== Segment start ==

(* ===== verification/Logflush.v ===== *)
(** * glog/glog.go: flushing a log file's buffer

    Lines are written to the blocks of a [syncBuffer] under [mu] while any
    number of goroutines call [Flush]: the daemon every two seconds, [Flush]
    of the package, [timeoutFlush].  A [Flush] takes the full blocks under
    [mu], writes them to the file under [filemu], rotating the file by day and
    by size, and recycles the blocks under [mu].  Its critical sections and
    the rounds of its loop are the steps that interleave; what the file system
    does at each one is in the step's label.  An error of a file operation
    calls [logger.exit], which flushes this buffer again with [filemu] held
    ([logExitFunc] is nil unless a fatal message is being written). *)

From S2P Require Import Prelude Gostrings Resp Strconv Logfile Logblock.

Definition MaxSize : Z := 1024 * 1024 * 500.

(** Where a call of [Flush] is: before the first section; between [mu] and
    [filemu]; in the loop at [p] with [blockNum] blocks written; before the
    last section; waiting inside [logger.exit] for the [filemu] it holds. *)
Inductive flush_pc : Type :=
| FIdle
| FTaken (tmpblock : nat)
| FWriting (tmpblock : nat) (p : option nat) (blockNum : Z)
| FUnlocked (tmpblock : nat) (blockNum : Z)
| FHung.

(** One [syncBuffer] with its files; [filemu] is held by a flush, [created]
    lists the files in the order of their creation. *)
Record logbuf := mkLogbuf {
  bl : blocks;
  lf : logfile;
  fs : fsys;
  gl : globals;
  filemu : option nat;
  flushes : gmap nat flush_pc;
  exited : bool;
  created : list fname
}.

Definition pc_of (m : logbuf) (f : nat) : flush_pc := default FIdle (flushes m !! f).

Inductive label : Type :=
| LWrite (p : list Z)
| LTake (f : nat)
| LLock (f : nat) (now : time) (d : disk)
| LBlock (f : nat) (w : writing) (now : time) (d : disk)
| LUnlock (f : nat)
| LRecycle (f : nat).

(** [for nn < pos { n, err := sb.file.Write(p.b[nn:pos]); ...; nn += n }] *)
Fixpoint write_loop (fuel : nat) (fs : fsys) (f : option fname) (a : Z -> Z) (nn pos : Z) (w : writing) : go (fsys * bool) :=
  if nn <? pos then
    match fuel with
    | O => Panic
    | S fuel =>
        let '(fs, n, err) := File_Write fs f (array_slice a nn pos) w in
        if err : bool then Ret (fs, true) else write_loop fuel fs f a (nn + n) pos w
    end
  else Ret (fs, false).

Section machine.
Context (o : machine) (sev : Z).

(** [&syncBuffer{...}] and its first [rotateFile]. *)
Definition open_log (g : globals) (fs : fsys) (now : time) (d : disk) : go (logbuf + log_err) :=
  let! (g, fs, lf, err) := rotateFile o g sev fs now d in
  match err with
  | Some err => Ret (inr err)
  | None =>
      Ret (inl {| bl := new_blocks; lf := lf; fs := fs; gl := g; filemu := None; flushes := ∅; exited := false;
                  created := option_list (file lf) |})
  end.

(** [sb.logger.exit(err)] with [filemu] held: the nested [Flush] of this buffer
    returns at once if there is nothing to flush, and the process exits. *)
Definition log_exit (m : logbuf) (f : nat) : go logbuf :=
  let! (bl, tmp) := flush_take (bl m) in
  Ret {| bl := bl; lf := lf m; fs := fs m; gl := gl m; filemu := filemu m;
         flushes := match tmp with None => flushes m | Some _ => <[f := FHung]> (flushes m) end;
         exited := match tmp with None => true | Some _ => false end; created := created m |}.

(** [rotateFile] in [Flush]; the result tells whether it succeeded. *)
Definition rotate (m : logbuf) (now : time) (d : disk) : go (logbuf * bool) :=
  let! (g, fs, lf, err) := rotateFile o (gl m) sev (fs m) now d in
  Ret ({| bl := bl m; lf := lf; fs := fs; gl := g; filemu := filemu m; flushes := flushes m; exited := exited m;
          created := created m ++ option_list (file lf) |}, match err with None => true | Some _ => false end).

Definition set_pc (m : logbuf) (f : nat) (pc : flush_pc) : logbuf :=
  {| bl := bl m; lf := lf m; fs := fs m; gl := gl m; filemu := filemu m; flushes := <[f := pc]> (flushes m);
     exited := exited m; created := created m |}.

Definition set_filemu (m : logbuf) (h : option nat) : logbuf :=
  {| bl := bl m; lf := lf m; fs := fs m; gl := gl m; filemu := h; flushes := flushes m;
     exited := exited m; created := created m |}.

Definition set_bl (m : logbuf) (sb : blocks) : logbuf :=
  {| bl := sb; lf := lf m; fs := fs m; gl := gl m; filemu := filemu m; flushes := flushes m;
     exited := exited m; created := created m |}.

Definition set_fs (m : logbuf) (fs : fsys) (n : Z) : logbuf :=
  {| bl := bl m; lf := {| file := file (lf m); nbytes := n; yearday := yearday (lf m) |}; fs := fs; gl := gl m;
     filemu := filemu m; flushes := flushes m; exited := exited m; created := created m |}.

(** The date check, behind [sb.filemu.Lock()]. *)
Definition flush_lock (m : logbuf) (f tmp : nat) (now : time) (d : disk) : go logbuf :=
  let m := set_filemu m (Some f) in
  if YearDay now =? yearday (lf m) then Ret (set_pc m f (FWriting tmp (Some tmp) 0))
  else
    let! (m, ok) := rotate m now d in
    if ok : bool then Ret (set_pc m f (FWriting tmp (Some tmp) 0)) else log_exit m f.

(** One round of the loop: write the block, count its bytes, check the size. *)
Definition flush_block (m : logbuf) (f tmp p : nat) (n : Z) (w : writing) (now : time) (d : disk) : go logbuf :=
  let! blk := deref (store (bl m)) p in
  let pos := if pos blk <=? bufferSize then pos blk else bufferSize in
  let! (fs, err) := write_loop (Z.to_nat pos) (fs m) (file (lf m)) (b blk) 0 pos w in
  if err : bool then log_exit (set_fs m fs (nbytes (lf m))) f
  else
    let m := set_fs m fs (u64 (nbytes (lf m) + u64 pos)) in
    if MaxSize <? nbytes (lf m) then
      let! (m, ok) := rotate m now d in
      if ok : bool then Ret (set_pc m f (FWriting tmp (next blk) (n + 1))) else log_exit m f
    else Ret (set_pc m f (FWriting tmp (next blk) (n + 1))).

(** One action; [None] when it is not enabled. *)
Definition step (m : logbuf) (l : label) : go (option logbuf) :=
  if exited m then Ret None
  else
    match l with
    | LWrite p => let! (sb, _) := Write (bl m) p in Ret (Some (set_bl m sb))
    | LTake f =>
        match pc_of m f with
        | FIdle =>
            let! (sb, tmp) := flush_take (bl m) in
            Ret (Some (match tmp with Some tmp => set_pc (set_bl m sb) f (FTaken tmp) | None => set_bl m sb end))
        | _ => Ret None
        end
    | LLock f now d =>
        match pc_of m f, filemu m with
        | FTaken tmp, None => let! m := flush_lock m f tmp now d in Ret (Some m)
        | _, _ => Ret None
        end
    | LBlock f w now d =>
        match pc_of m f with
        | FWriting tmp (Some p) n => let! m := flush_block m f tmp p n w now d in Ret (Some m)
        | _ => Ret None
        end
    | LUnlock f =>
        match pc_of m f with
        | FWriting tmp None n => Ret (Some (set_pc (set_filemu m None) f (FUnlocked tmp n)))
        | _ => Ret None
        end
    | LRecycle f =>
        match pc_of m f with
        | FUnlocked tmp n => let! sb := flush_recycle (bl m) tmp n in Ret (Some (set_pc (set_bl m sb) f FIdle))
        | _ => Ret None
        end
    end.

== Segment end ==

■ How to complete this task
Check each line of the listing above for the string "FWriting" and return those that contain it.

■ Expected answer
| FWriting (tmpblock : nat) (p : option nat) (blockNum : Z)
  if YearDay now =? yearday (lf m) then Ret (set_pc m f (FWriting tmp (Some tmp) 0))
    if ok : bool then Ret (set_pc m f (FWriting tmp (Some tmp) 0)) else log_exit m f.
      if ok : bool then Ret (set_pc m f (FWriting tmp (next blk) (n + 1))) else log_exit m f
    else Ret (set_pc m f (FWriting tmp (next blk) (n + 1))).
        | FWriting tmp (Some p) n => let! m := flush_block m f tmp p n w now d in Ret (Some m)
        | FWriting tmp None n => Ret (Some (set_pc (set_filemu m None) f (FUnlocked tmp n)))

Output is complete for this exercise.